### Supplied entries:
(** [disableCart]: the transaction [t] is handed to [getCartDetailsByCartId]
    and to [updateStock], neither of which has a parameter for it. *)
Definition disableCart (shape : QueryResult) (email : string) : M Z :=
  cart <- getActiveCartByEmail email None ;;
  match cart with
  | None => throw (Error "No active cart found for this user to disable")
  | Some cart =>
      t <- sequelize_transaction ;;
      try_catch
        (cartDetails <- getCartDetailsByCartId (Cart.IdCart cart) ;;
         for_each cartDetails
           (fun detail =>
              updateStock shape (CartDetail.RecordId detail) (CartDetail.Amount detail) ;;
              ret tt) ;;
         query_in t (Sql.save_enabled (Cart.IdCart cart) false) ;;
         commit t ;;
         ret (Cart.IdCart cart))
        (fun error =>
           rollback t ;;
           throw error)
  end.

Definition enableCart (email : string) : M Cart.t :=
  affectedRows <- query (Sql.enable_disabled_carts email) ;;
  match affectedRows with
  | [] => throw (Error "No disabled cart found for this user to enable")
  | cart :: _ => ret cart
  end.

(* ================================================================== *)
(** * services/orderService.ts                                         *)
(* ================================================================== *)

Definition createOrder (orderDate : Z) (userEmail : string) (total cartId : Z)
  : M Order.t :=
  newId <- nextval_IdOrder ;;
  query (Sql.insert_order (Order.mk newId orderDate "Credit Card" total userEmail cartId)).

(** [OrderDetail.create] validates the instance first ([Amount]: min 1,
    [Price]: min 0.01, that is one cent) and only then inserts it. *)
Definition createOrderDetail (orderId recordId amount price : Z) : M OrderDetail.t :=
  if (amount <? 1) || (price <? 1) then throw SequelizeValidationError
  else
    newId <- nextval_IdOrderDetail ;;
    query (Sql.insert_order_detail (OrderDetail.mk newId orderId recordId amount price)).

(* ================================================================== *)
(** * Service functions beside the cart requests                     *)
(* ================================================================== *)

(** The other functions of services/cartDetailService.ts.  None takes a
    transaction: each statement commits on its own. *)
Module CartDetailService.

(** The JavaScript values [getCartDetail] handles. *)
Inductive JsValue :=
| Undefined
| Row (d : CartDetail.t)
| Rows (rows : list CartDetail.t)
| ResultsMetadataPair (rows : list CartDetail.t).

Definition first_row (rows : list CartDetail.t) : JsValue :=
  match rows with
  | [] => Undefined
  | d :: _ => Row d
  end.

Definition select_result (shape : QueryResult) (rows : list CartDetail.t) : JsValue :=
  match shape with
  | RowArray => Rows rows
  | ResultsAndMetadata => ResultsMetadataPair rows
  end.

(** [const [x] = v] *)
Definition destructure_first (v : JsValue) : M JsValue :=
  match v with
  | Rows rows => ret (first_row rows)
  | ResultsMetadataPair rows => ret (Rows rows)
  | Undefined | Row _ => throw TypeError
  end.
(** X18. What [list_theatres] and [list_shows] return from a configured
    store: the stored records, under their ids as strings, that agree with
    every filter given.  A city or theatre id that is absent or empty does
    not filter; a movie id filters whenever it is present, also when it is
    0. *)
Theorem listings_filter (city theatre_id : option string) (movie_id : option Z)
    (st : Store) :
  (exists items,
     list_theatres city (Some st) = (inr items, Some st)
     /\ forall id t,
          (id, t) ∈ items
          <-> exists oid,
                id = pretty oid /\ (oid, t) ∈ coll_theatre st
                /\ (forall c, city = Some c -> c <> "" -> Theatre.city t = c))
  /\ (exists items,
        list_shows theatre_id movie_id (Some st) = (inr items, Some st)
        /\ forall id s,
             (id, s) ∈ items
             <-> exists oid,
                   id = pretty oid /\ (oid, s) ∈ coll_show st
                   /\ (forall t, theatre_id = Some t -> t <> "" -> Show.theatre_id s = t)
                   /\ (forall m, movie_id = Some m -> Show.movie_id s = m)).
Proof.
  split; eexists; (split; [reflexivity |]).
  - intros id t. rewrite elem_of_stringify_ids.
    split; intros (oid & -> & Hin); exists oid; (split; [done |]).
    + apply elem_of_List_filter in Hin as [Hin Hq]. split; [done |].
      intros c -> Hc. simpl in Hq. destruct c; [done |].
      by apply bool_decide_eq_true in Hq.
    + destruct Hin as [Hin Hc]. apply elem_of_List_filter. split; [done |].
      unfold theatre_query. destruct city as [[|a c]|]; try done.
      apply bool_decide_eq_true. simpl. by apply Hc.
  - intros id s. rewrite elem_of_stringify_ids.
    split; intros (oid & -> & Hin); exists oid; (split; [done |]).
    + apply elem_of_List_filter in Hin as [Hin Hq]. split; [done |].
      unfold show_query in Hq. apply andb_true_iff in Hq as [Ht Hm]. split.
      * intros t -> Hne. destruct t; [done |]. by apply bool_decide_eq_true in Ht.
      * intros m ->. by apply bool_decide_eq_true in Hm.
    + destruct Hin as (Hin & Ht & Hm). apply elem_of_List_filter. split; [done |].
      unfold show_query. apply andb_true_iff. split.
      * destruct theatre_id as [[|a t]|]; try done.
        apply bool_decide_eq_true. simpl. by apply Ht.
      * destruct movie_id as [m|]; [| done].
        apply bool_decide_eq_true. simpl. by apply Hm.
Qed.

Example movie_zero_filters :
  (list_shows (Some "") (Some 0)
     (Some (mkStore [] []
              [(0%N, Show.mk "0" 603 1767268800 250%float 80);
               (1%N, Show.mk "9" 0 1767268800 0%float 1)] [] 2%N))).1
  = inr [("1", Show.mk "9" 0 1767268800 0%float 1)].
Proof. by vm_compute. Qed.

(** ** More on the admin-only handlers *)

Lemma not_admin_false (user : gmap string JVal) :
  not_admin user = false <-> user !! "role" = Some (JStr "admin").
Proof.
  unfold not_admin. rewrite bool_decide_eq_false. split; [| by intros -> Hn].
  intros Hnn. by destruct (decide (user !! "role" = Some (JStr "admin"))).
Qed.

Lemma create_theatre_admin payload user st :
  user !! "role" = Some (JStr "admin") ->
  create_theatre payload user (Some st)
  = (inr (pretty (next_oid st)),
     Some (mkStore (coll_user st)
             (coll_theatre st
              ++ [(next_oid st,
                   Theatre.mk (tp_name payload) (tp_city payload) (tp_address payload))])
             (coll_show st) (coll_booking st) (N.succ (next_oid st)))).
Proof.
  intros Hrole%not_admin_false. unfold create_theatre. by rewrite Hrole.
Qed.

Lemma create_theatre_returns payload user db id db' :
  create_theatre payload user db = (inr id, db') ->
  exists st,
    db = Some st
    /\ user !! "role" = Some (JStr "admin")
    /\ id = pretty (next_oid st)
    /\ db' = Some (mkStore (coll_user st)
               (coll_theatre st
                ++ [(next_oid st,
                     Theatre.mk (tp_name payload) (tp_city payload)
                                (tp_address payload))])
               (coll_show st) (coll_booking st) (N.succ (next_oid st))).
Proof.
  unfold create_theatre. destruct (not_admin user) eqn:Hrole; [done |].
  apply not_admin_false in Hrole. destruct db as [st|]; [| done].
  intros [= <- <-]. by exists st.
Qed.

Lemma create_show_admin payload user st :
  user !! "role" = Some (JStr "admin") ->
  create_show payload user (Some st)
  = if PrimFloat.leb 0%float (sp_price payload)
       && bool_decide (1 <= sp_seats_total payload <= 300)
    then (inr (pretty (next_oid st)),
          Some (mkStore (coll_user st) (coll_theatre st)
                  (coll_show st
                   ++ [(next_oid st,
                        Show.mk (sp_theatre_id payload) (sp_movie_id payload)
                                (sp_show_time payload) (sp_price payload)
                                (sp_seats_total payload))])
                  (coll_booking st) (N.succ (next_oid st))))
    else (inl (Unhandled Py.ValidationError), Some st).
Proof.
  intros Hrole%not_admin_false.
  unfold create_show, Show_new, mbind, handler_bind. rewrite Hrole.
  by destruct (PrimFloat.leb 0%float (sp_price payload)
               && bool_decide (1 <= sp_seats_total payload <= 300)).
Qed.

(** X19. [create_theatre] returns an id only to a caller whose role is
    "admin", and the theatre it has created is then listed by
    [list_theatres], under that id and with the name, city and address given,
    for every city filter that is absent, empty or the theatre's city. *)
Theorem created_theatre_is_listed
    (payload : TheatrePayload) (user : gmap string JVal) (db db' : option Store)
    (id : string) :
  create_theatre payload user db = (inr id, db') ->
  user !! "role" = Some (JStr "admin")
  /\ forall city,
       (forall c, city = Some c -> c <> "" -> c = tp_city payload) ->
       exists items,
         list_theatres city db' = (inr items, db')
         /\ (id, Theatre.mk (tp_name payload) (tp_city payload) (tp_address payload))
            ∈ items.
Proof.
  intros (st & -> & Hrole & -> & ->)%create_theatre_returns.
  split; [done |]. intros city Hcity.
  eexists. split; [reflexivity |].
  apply elem_of_stringify_ids. eexists. split; [done |].
  apply elem_of_List_filter. split.
  - simpl. apply elem_of_app. right. apply list_elem_of_here.
  - unfold theatre_query. destruct city as [[|a c]|]; try done.
    apply bool_decide_eq_true. simpl. symmetry. by apply Hcity.
Qed.

Lemma created_theatre_is_listed_witness :
  caller_admin !! "role" = Some (JStr "admin")
  /\ forall city,
       (forall c, city = Some c -> c <> "" -> c = tp_city odeon) ->
       exists items,
         list_theatres city (create_theatre odeon caller_admin (Some empty_store)).2
         = (inr items, (create_theatre odeon caller_admin (Some empty_store)).2)
         /\ ("0", Theatre.mk (tp_name odeon) (tp_city odeon) (tp_address odeon))
            ∈ items.
Proof.
  apply (created_theatre_is_listed odeon caller_admin (Some empty_store)).
  by vm_compute.
Defined.

(** X20. For an admin, [create_show] stores the show exactly when the price
    is at least 0 (which a NaN is not) and the number of seats is between 1
    and 300; otherwise the schema's [ValidationError] escapes, status 500,
    and nothing is stored.  Whether the theatre of the show exists is not
    looked at. *)
Theorem create_show_validates (payload : ShowPayload) (user : gmap string JVal)
    (st : Store) :
  user !! "role" = Some (JStr "admin") ->
  (PrimFloat.leb 0%float (sp_price payload) = true
   /\ 1 <= sp_seats_total payload <= 300 ->
   create_show payload user (Some st)
   = (inr (pretty (next_oid st)),
      Some (mkStore (coll_user st) (coll_theatre st)
              (coll_show st
               ++ [(next_oid st,
                    Show.mk (sp_theatre_id payload) (sp_movie_id payload)
                            (sp_show_time payload) (sp_price payload)
                            (sp_seats_total payload))])
              (coll_booking st) (N.succ (next_oid st)))))
  /\ (~ (PrimFloat.leb 0%float (sp_price payload) = true
         /\ 1 <= sp_seats_total payload <= 300) ->
      create_show payload user (Some st) = (inl (Unhandled Py.ValidationError), Some st))
  /\ status_of (Unhandled Py.ValidationError) = 500.
Proof.
  intros Hrole. rewrite (create_show_admin payload user st Hrole).
  split; [| split; [| done]].
  - intros [-> Hseats]. by rewrite bool_decide_eq_true_2.
  - intros Hbad.
    destruct (PrimFloat.leb 0%float (sp_price payload)) eqn:Hprice; [| done].
    rewrite bool_decide_eq_false_2; [done |]. intros Hseats. by apply Hbad.
Qed.

Lemma create_show_validates_witness :
  create_show unlisted caller_admin (Some empty_store)
  = (inr "0",
     Some (mkStore [] []
             [(0%N, Show.mk "no such theatre" 0 1767268800 0%float 1)] [] 1%N))
  /\ create_show overbooked caller_admin (Some empty_store)
     = (inl (Unhandled Py.ValidationError), Some empty_store).
Proof.
  split.
  - apply (create_show_validates unlisted caller_admin empty_store); [by vm_compute |].
    split; [by vm_compute | simpl; lia].
  - apply (create_show_validates overbooked caller_admin empty_store); [by vm_compute |].
    intros [_ Hseats]. simpl in Hseats. lia.
Defined.

Example nan_price_is_refused :
  (create_show
     {| sp_theatre_id := "0"; sp_movie_id := 603; sp_show_time := 0;
        sp_price := PrimFloat.nan; sp_seats_total := 80 |}
     caller_admin (Some empty_store)).1
  = inl (Unhandled Py.ValidationError).
Proof. by vm_compute. Qed.

(** ** What the handlers leave alone *)

Lemma store_extends_refl (db : option Store) : store_extends db db.
Proof. by repeat split. Qed.

Section Frame.
Context `{J : Jwt, L : Passlib, P : Process}.

Lemma login_keeps_db now payload db : (login now payload db).2 = db.
Proof.
  destruct db as [st|]; [| done].
  destruct (find_one (email_filter (ap_email payload)) (coll_user st))
    as [doc|] eqn:Hf.
  - rewrite (login_found now payload st doc Hf).
    by destruct (verify_password (ap_password payload) (User.password_hash doc.2))
      as [exc | [|]].
  - by rewrite login_unknown.
Qed.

### Action item:
Go through the material above and copy each line that has the word "Lemma".

### Finished exercise:
Lemma not_admin_false (user : gmap string JVal) :
Lemma create_theatre_admin payload user st :
Lemma create_theatre_returns payload user db id db' :
Lemma create_show_admin payload user st :
Lemma created_theatre_is_listed_witness :
Lemma create_show_validates_witness :
Lemma store_extends_refl (db : option Store) : store_extends db db.
Lemma login_keeps_db now payload db : (login now payload db).2 = db.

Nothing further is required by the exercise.